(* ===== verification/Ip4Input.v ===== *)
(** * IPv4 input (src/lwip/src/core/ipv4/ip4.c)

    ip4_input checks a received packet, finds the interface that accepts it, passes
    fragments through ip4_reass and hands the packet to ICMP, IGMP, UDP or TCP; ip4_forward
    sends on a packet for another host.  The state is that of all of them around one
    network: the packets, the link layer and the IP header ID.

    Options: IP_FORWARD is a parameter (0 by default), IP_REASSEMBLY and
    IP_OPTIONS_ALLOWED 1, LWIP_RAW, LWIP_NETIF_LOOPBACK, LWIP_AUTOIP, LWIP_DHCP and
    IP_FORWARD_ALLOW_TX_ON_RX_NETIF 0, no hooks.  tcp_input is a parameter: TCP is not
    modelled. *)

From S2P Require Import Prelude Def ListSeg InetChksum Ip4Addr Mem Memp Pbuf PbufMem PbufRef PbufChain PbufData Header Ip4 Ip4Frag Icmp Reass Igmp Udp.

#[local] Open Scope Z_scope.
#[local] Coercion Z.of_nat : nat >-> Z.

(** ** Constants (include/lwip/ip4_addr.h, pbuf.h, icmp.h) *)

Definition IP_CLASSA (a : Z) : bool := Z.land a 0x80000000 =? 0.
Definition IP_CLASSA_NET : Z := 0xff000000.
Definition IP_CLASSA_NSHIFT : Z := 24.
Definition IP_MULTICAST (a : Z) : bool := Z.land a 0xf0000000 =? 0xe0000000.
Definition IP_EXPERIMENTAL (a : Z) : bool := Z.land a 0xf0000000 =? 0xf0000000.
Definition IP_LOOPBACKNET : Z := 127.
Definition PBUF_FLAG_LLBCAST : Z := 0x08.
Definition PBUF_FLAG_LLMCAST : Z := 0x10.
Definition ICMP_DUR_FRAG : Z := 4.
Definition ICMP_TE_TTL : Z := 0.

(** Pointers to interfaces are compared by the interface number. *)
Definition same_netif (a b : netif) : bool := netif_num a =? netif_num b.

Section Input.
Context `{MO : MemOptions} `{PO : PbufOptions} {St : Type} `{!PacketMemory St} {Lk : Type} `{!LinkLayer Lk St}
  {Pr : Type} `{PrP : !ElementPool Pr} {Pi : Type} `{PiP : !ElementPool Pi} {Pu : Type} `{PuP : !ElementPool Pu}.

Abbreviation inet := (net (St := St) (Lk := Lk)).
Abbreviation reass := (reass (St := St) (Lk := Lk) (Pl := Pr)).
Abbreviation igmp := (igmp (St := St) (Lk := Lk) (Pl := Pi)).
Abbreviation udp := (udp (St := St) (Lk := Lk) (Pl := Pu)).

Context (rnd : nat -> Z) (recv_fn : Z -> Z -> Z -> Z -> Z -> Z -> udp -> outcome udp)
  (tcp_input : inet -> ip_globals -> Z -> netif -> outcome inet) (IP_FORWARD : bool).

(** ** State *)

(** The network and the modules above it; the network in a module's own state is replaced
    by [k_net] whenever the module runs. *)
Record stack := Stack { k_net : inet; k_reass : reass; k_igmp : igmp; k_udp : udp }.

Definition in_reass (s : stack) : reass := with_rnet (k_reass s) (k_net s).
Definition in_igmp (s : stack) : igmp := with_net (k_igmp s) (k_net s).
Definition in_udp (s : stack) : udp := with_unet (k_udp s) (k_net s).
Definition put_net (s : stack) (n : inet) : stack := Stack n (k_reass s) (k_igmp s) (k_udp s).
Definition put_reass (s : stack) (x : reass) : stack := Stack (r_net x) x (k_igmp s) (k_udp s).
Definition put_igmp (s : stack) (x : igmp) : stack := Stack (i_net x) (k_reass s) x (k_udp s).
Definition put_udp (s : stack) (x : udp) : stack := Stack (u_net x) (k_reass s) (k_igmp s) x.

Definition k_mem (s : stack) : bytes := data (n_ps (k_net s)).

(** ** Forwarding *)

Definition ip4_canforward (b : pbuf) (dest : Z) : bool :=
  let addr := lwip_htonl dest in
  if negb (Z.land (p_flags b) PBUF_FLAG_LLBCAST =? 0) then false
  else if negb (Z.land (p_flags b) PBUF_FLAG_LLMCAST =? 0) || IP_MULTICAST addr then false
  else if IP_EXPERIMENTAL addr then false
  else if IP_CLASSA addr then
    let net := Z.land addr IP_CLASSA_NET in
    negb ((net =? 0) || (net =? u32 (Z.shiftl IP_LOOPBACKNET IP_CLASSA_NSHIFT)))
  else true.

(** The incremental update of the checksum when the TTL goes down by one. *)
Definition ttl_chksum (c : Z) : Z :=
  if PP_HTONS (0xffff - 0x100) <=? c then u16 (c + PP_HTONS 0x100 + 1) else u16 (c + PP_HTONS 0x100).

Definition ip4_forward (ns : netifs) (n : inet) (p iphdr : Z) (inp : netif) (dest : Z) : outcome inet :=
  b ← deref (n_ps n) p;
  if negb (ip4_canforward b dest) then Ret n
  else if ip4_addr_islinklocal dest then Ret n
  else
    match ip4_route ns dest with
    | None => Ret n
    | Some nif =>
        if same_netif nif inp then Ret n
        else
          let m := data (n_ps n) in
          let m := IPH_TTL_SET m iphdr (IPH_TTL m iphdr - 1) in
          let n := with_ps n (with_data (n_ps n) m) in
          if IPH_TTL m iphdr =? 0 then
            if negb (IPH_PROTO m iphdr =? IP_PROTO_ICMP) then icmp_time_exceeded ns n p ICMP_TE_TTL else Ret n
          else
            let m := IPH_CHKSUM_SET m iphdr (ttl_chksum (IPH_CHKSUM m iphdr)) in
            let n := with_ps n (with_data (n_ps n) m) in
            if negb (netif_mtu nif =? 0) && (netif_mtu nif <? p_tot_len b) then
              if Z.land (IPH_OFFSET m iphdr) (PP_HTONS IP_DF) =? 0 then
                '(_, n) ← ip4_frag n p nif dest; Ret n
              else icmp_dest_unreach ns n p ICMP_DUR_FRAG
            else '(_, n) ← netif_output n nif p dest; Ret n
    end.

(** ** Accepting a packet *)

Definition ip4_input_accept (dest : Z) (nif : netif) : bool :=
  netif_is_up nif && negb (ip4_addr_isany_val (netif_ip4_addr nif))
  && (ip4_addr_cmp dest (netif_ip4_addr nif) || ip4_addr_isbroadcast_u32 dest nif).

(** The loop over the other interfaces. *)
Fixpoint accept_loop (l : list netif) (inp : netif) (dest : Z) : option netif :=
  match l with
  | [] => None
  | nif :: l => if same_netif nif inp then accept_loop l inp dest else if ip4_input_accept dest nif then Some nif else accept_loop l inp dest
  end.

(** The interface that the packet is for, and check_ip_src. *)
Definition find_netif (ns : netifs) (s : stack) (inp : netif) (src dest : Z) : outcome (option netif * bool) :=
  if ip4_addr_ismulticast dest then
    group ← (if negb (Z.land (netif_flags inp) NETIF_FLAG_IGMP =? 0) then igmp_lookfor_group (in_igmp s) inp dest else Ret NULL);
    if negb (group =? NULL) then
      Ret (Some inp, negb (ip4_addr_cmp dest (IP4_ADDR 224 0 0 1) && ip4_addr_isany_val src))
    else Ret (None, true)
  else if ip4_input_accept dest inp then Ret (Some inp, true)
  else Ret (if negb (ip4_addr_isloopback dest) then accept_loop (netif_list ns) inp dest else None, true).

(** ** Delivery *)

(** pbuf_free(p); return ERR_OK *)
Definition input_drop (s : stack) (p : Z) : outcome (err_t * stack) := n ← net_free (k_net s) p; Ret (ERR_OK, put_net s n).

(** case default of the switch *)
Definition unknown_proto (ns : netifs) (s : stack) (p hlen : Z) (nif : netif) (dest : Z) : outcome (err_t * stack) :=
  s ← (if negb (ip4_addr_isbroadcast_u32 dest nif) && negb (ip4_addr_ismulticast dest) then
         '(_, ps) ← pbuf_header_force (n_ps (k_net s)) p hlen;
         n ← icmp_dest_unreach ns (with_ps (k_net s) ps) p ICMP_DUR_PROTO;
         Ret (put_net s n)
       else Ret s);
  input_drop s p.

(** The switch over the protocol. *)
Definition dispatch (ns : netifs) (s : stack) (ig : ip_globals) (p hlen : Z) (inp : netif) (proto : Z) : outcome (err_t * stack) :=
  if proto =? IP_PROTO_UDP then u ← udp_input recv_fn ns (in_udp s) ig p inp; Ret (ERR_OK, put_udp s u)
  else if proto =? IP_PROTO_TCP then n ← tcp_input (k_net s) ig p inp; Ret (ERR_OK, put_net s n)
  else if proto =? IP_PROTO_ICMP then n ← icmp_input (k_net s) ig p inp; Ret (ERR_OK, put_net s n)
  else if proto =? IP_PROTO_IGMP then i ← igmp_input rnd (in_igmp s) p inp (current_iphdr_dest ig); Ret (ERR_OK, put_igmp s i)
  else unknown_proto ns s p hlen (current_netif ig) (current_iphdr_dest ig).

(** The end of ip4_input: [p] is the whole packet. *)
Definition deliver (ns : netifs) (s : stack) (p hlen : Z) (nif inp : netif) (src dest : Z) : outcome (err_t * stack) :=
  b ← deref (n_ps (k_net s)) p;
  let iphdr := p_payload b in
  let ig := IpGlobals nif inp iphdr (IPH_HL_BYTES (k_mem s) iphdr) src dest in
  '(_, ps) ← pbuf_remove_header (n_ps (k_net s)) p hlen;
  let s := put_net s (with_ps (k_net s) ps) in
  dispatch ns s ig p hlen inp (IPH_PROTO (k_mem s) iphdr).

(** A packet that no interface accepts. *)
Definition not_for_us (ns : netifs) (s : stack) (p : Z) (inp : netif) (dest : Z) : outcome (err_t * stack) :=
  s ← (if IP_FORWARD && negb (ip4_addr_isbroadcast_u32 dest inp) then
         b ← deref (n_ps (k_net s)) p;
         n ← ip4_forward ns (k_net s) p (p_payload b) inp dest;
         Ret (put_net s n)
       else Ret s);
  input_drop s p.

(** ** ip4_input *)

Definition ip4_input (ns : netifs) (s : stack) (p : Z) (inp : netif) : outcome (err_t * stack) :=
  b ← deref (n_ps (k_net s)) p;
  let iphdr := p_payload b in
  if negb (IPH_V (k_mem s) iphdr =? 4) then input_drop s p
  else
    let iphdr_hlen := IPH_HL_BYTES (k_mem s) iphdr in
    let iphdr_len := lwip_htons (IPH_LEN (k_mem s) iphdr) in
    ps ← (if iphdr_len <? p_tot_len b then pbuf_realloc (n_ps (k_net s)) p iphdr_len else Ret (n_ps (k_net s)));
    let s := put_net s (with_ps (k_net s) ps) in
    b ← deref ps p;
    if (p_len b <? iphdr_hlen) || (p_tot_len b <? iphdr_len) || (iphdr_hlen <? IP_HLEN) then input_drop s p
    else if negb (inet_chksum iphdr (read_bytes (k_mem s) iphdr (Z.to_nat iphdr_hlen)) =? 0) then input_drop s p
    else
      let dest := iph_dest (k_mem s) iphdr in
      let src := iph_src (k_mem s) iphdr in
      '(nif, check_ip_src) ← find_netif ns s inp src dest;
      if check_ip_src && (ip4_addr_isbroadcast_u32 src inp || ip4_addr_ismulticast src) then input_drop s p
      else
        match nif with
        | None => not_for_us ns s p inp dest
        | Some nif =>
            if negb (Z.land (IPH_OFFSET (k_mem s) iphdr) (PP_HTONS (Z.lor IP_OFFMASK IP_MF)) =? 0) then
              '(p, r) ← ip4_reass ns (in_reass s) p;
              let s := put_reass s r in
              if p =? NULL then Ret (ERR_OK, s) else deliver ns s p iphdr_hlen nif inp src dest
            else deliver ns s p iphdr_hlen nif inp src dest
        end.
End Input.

-*-

Everything above from the line containing "Definition in_igmp (s" down to the line containing "b ← deref (n_ps n) p;" should be copied exactly, both end lines included, and nothing else.

- [Solution to the exercise]
Definition in_igmp (s : stack) : igmp := with_net (k_igmp s) (k_net s).
Definition in_udp (s : stack) : udp := with_unet (k_udp s) (k_net s).
Definition put_net (s : stack) (n : inet) : stack := Stack n (k_reass s) (k_igmp s) (k_udp s).
Definition put_reass (s : stack) (x : reass) : stack := Stack (r_net x) x (k_igmp s) (k_udp s).
Definition put_igmp (s : stack) (x : igmp) : stack := Stack (i_net x) (k_reass s) x (k_udp s).
Definition put_udp (s : stack) (x : udp) : stack := Stack (u_net x) (k_reass s) (k_igmp s) x.

Definition k_mem (s : stack) : bytes := data (n_ps (k_net s)).

(** ** Forwarding *)

Definition ip4_canforward (b : pbuf) (dest : Z) : bool :=
  let addr := lwip_htonl dest in
  if negb (Z.land (p_flags b) PBUF_FLAG_LLBCAST =? 0) then false
  else if negb (Z.land (p_flags b) PBUF_FLAG_LLMCAST =? 0) || IP_MULTICAST addr then false
  else if IP_EXPERIMENTAL addr then false
  else if IP_CLASSA addr then
    let net := Z.land addr IP_CLASSA_NET in
    negb ((net =? 0) || (net =? u32 (Z.shiftl IP_LOOPBACKNET IP_CLASSA_NSHIFT)))
  else true.

(** The incremental update of the checksum when the TTL goes down by one. *)
Definition ttl_chksum (c : Z) : Z :=
  if PP_HTONS (0xffff - 0x100) <=? c then u16 (c + PP_HTONS 0x100 + 1) else u16 (c + PP_HTONS 0x100).

Definition ip4_forward (ns : netifs) (n : inet) (p iphdr : Z) (inp : netif) (dest : Z) : outcome inet :=
  b ← deref (n_ps n) p;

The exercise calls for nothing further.